Les chauves-souris et les pangolins ne se vendaient pas au marché de Wuhan, selon une enquête d’Oxford

Par Lily Zhou
10 juin 2021
Mis à jour: 10 juin 2021

Selon une étude de l’université d’Oxford, ni les chauves-souris ni les pangolins n’étaient vendus au marché des animaux sauvages vivants de Wuhan lorsque la pandémie du Covid-19 a commencé.

Bien que les autorités chinoises aient affirmé que le virus SARS-CoV-2, à l’origine de la pandémie du Covid-19, provenait de l’extérieur du pays, on pense généralement qu’il a été transmis du laboratoire de sécurité P4 de l’Institut de virologie de Wuhan où les premiers cas ont été détectés, ou du marché des animaux sauvages vivants situé à proximité de ce laboratoire.

Tedros Adhanom Ghebreyesus, directeur général de l’Organisation mondiale de la santé (OMS), a déclaré en mars dernier que son organisation n’avait pas trouvé la source du virus et que le rapport qu’elle avait rédigé – un rapport affirmant que le virus ait été « très probablement » transmis à l’homme par un animal intermédiaire – n’analysait pas suffisamment les autres hypothèses.

Selon l’université d’Oxford, les chauves-souris et les pangolins – les deux principaux suspects de la théorie du développement naturel du virus – avaient un alibi.

L’université a indiqué que son unité de recherche sur la conservation de la faune sauvage (WILDCRU) avait travaillé avec ses collègues en Chine pour recueillir des données sur le marché de Wuhan entre mai 2017 et novembre 2019 dans le but d’étudier un autre virus.
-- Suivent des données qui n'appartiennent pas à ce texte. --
(* ===== verification/Asio.v ===== *)
(** * Effects and the event loop

    Asynchronous code of the repository is written in callbacks run by a
    [boost::asio] executor.  Its body is translated to [prog], a tree of the
    effects it performs: shared cells ([std::make_shared<T>]), one-shot timers
    ([steady_timer::expires_after] + [async_wait]), posted handlers, external
    asynchronous operations, exceptions, and observable actions.  [exec] runs a
    body to its return; [step] lets the executor run one ready handler, with any
    error code the library may report.  Nothing is assumed about the order in
    which handlers become ready.

    [O] is the type of the external operations, [R] of their replies and [X] of
    the observable actions. *)

From Stdlib Require Import ZArith Lia Ascii String.
From stdpp Require Import base list gmap strings.
From S2P Require Import Prelude Json ResultMonad.

(** ** Contents of shared cells *)

Inductive val :=
  | VUnit
  | VBool (b : bool)
  | VInt (z : Z)
  | VStr (s : str)
  | VJson (j : json)
  | VError (e : Error)
  | VOk (v : val)
  | VNone
  | VSome (v : val)
  | VList (l : list val).

(** A C++ type whose values are stored in cells. *)
Class Enc (T : Type) := {
  enc : T -> val;
  dec : val -> option T;
  dec_enc x : dec (enc x) = Some x;
}.

#[export] Instance enc_unit : Enc unit.
Proof.
  refine {| enc := fun _ => VUnit;
            dec := fun v => match v with VUnit => Some tt | _ => None end |}.
  by intros [].
Defined.
#[export] Instance enc_bool : Enc bool :=
  {| enc := VBool; dec := fun v => match v with VBool b => Some b | _ => None end;
     dec_enc := fun _ => eq_refl |}.
#[export] Instance enc_Z : Enc Z :=
  {| enc := VInt; dec := fun v => match v with VInt b => Some b | _ => None end;
     dec_enc := fun _ => eq_refl |}.
#[export] Instance enc_str : Enc str :=
  {| enc := VStr; dec := fun v => match v with VStr b => Some b | _ => None end;
     dec_enc := fun _ => eq_refl |}.
#[export] Instance enc_json : Enc json :=
  {| enc := VJson; dec := fun v => match v with VJson b => Some b | _ => None end;
     dec_enc := fun _ => eq_refl |}.
#[export] Instance enc_Error : Enc Error :=
  {| enc := VError; dec := fun v => match v with VError b => Some b | _ => None end;
     dec_enc := fun _ => eq_refl |}.

#[export] Instance enc_option {T} `{Enc T} : Enc (option T).
Proof.
  refine {| enc := fun o => match o with Some x => VSome (enc x) | None => VNone end;
            dec := fun v => match v with
                            | VNone => Some None
                            | VSome v => Some <$> dec v
                            | _ => None
                            end |}.
  intros [x|]; [|done]. by rewrite dec_enc.
Defined.

#[export] Instance enc_Result {T} `{Enc T} : Enc (Result T Error).
Proof.
  refine {| enc := fun r => match r with Ok x => VOk (enc x) | Err e => VError e end;
            dec := fun v => match v with
                            | VOk v => Ok <$> dec v
                            | VError e => Some (Err e)
                            | _ => None
                            end |}.
  intros [x|]; [|done]. by rewrite dec_enc.
Defined.

#[export] Instance enc_list {T} `{Enc T} : Enc (list T) | 10.
Proof.
  refine {| enc := fun l => VList (map enc l);
            dec := fun v => match v with VList l => mapM dec l | _ => None end |}.
  intros l. induction l as [|x l IH]; [done|]. cbn. by rewrite dec_enc, IH.
Defined.

#[export] Instance enc_prod {A B} `{Enc A, Enc B} : Enc (A * B).
Proof.
  refine {| enc := fun p => VList [enc p.1; enc p.2];
            dec := fun v => match v with
                            | VList [a; b] => x ← dec a; y ← dec b; Some (x, y)
                            | _ => None
                            end |}.
  intros [a b]. simpl. by rewrite !dec_enc.
Defined.

(** A type kept as the values of another one. *)
Definition enc_via {A B} `{Enc B} (f : A -> B) (g : B -> A) (Hgf : forall x, g (f x) = x) : Enc A.
Proof.
  refine {| enc := fun x => enc (f x); dec := fun v => g <$> dec v |}.
  intros x. by rewrite dec_enc; simpl; rewrite Hgf.
Defined.

(** What a move leaves in the source object. *)
Class Movable (T : Type) := moved : T -> T.
#[export] Instance movable_unit : Movable unit := fun x => x.
#[export] Instance movable_bool : Movable bool := fun x => x.
#[export] Instance movable_Z : Movable Z := fun x => x.
#[export] Instance movable_str : Movable str := fun _ => [].
#[export] Instance movable_json : Movable json := fun _ => JNull.
#[export] Instance movable_Error : Movable Error := fun e =>
  mkError e.(code) [] [] e.(response_status) [] [] ((fun _ => JNull) <$> e.(alternative_body)).
#[export] Instance movable_Result {T E} `{Movable T, Movable E} : Movable (Result T E) :=
  fun r => match r with Ok v => Ok (moved v) | Err e => Err (moved e) end.

(** ** Programs *)

Definition loc := nat.

(** [boost::system::error_code]: success, or its [message()]. *)
Abbreviation error_code := (option str).

Inductive prog {O R X : Type} (A : Type) : Type :=
  | Ret (a : A)
  | Throw (e : exn)
  | Fault                                     (** undefined behaviour *)
  | New (v : val) (k : loc -> prog A)
  | Get (l : loc) (k : val -> prog A)
  | Put (l : loc) (v : val) (k : prog A)
  | Timer (d : Z) (h : error_code -> prog unit) (k : nat -> prog A)
  | Cancel (t : nat) (k : prog A)
  | Post (h : prog unit) (k : prog A)
  | Start (o : O) (h : R -> prog unit) (k : prog A)
  | Emit (x : X) (k : prog A).
Arguments prog O R X A : clear implicits.
Arguments Ret {O R X A} a.
Arguments Throw {O R X A} e.
Arguments Fault {O R X A}.
Arguments New {O R X A} v k.
Arguments Get {O R X A} l k.
Arguments Put {O R X A} l v k.
Arguments Timer {O R X A} d h k.
Arguments Cancel {O R X A} t k.
Arguments Post {O R X A} h k.
Arguments Start {O R X A} o h k.
Arguments Emit {O R X A} x k.

Section prog.
Context {O R X : Type}.
Abbreviation prg := (prog O R X).

Fixpoint bind {A B} (p : prg A) (f : A -> prg B) : prg B :=
  match p with
  | Ret a => f a
  | Throw e => Throw e
  | Fault => Fault
  | New v k => New v (fun l => bind (k l) f)
  | Get l k => Get l (fun v => bind (k v) f)
  | Put l v k => Put l v (bind k f)
  | Timer d h k => Timer d h (fun t => bind (k t) f)
  | Cancel t k => Cancel t (bind k f)
  | Post h k => Post h (bind k f)
  | Start o h k => Start o h (bind k f)
  | Emit x k => Emit x (bind k f)
  end.

#[export] Instance prog_ret : MRet prg := fun A a => Ret a.
#[export] Instance prog_bind : MBind prg := fun A B f p => bind p f.

(** [try { p } catch (e) { h e }] where [h] takes the exceptions it handles. *)
Fixpoint try_catch {A} (p : prg A) (h : exn -> option (prg A)) : prg A :=
  match p with
  | Ret a => Ret a
  | Throw e => match h e with Some q => q | None => Throw e end
  | Fault => Fault
  | New v k => New v (fun l => try_catch (k l) h)
  | Get l k => Get l (fun v => try_catch (k v) h)
  | Put l v k => Put l v (try_catch k h)
  | Timer d hd k => Timer d hd (fun t => try_catch (k t) h)
  | Cancel t k => Cancel t (try_catch k h)
  | Post hd k => Post hd (try_catch k h)
  | Start o hd k => Start o hd (try_catch k h)
  | Emit x k => Emit x (try_catch k h)
  end.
Cette étude a placé l’équipe « au bon endroit et au bon moment pour documenter les animaux sauvages vendus sur ce marché avant la pandémie », a déclaré dans un communiqué le professeur David Macdonald, directeur de la WILDCRU.

L’étude, publiée mardi dans la revue Nature, indique que l’équipe a documenté 47 381 représentants de 38 espèces vendues comme animaux de compagnie ou pour la consommation humaine, notamment des blaireaux, des chiens viverrins, des hérissons, des paons et des reptiles, mais pas de chauves-souris ni de pangolins.

« Les chauves-souris sont en fait rarement consommées en Chine centrale [où se trouve Wuhan]… Le commerce de pangolins est encore important dans d’autres villes et réseaux de commercialisation chinois, mais pas à Wuhan », a expliqué M. Macdonald.

Les questions relatives à l’origine du virus du PCC se sont multipliées récemment et plusieurs scientifiques qui avaient écarté la théorie de la fuite du laboratoire de Wuhan sont revenus sur leurs déclarations.

Le 26 mai, le président américain Joe Biden a annoncé qu’il souhaitait que la communauté du renseignement des États-Unis produise un rapport sur l’origine du virus dans les 90 jours.

Le gouvernement britannique a également déclaré que l’OMS devait « explorer toutes les théories possibles », bien qu’un ancien chef des services de renseignement britanniques ait commenté que s’adresser à l’OMS serait, à son avis, une « cause perdue d’avance ».

Le mois dernier, 18 chercheurs internationaux ont signé une lettre réclamant une « enquête appropriée » sur l’origine du virus.

L’épidémiologiste américain Ralph Baric figure parmi les signataires.

Ralph Baric et la Dr Shi Zhengli – la virologue principale de l’Institut de virologie de Wuhan surnommée « Bat Lady » (Madame Chauve-souris) pour ses recherches sur les coronavirus des chauves-souris – figurent tous deux parmi les auteurs d’un article publié en 2015 sur les coronavirus des chauves-souris. Baric est également l’un des scientifiques qui ont classé le virus de Wuhan et l’ont nommé « SARS-CoV-2 ».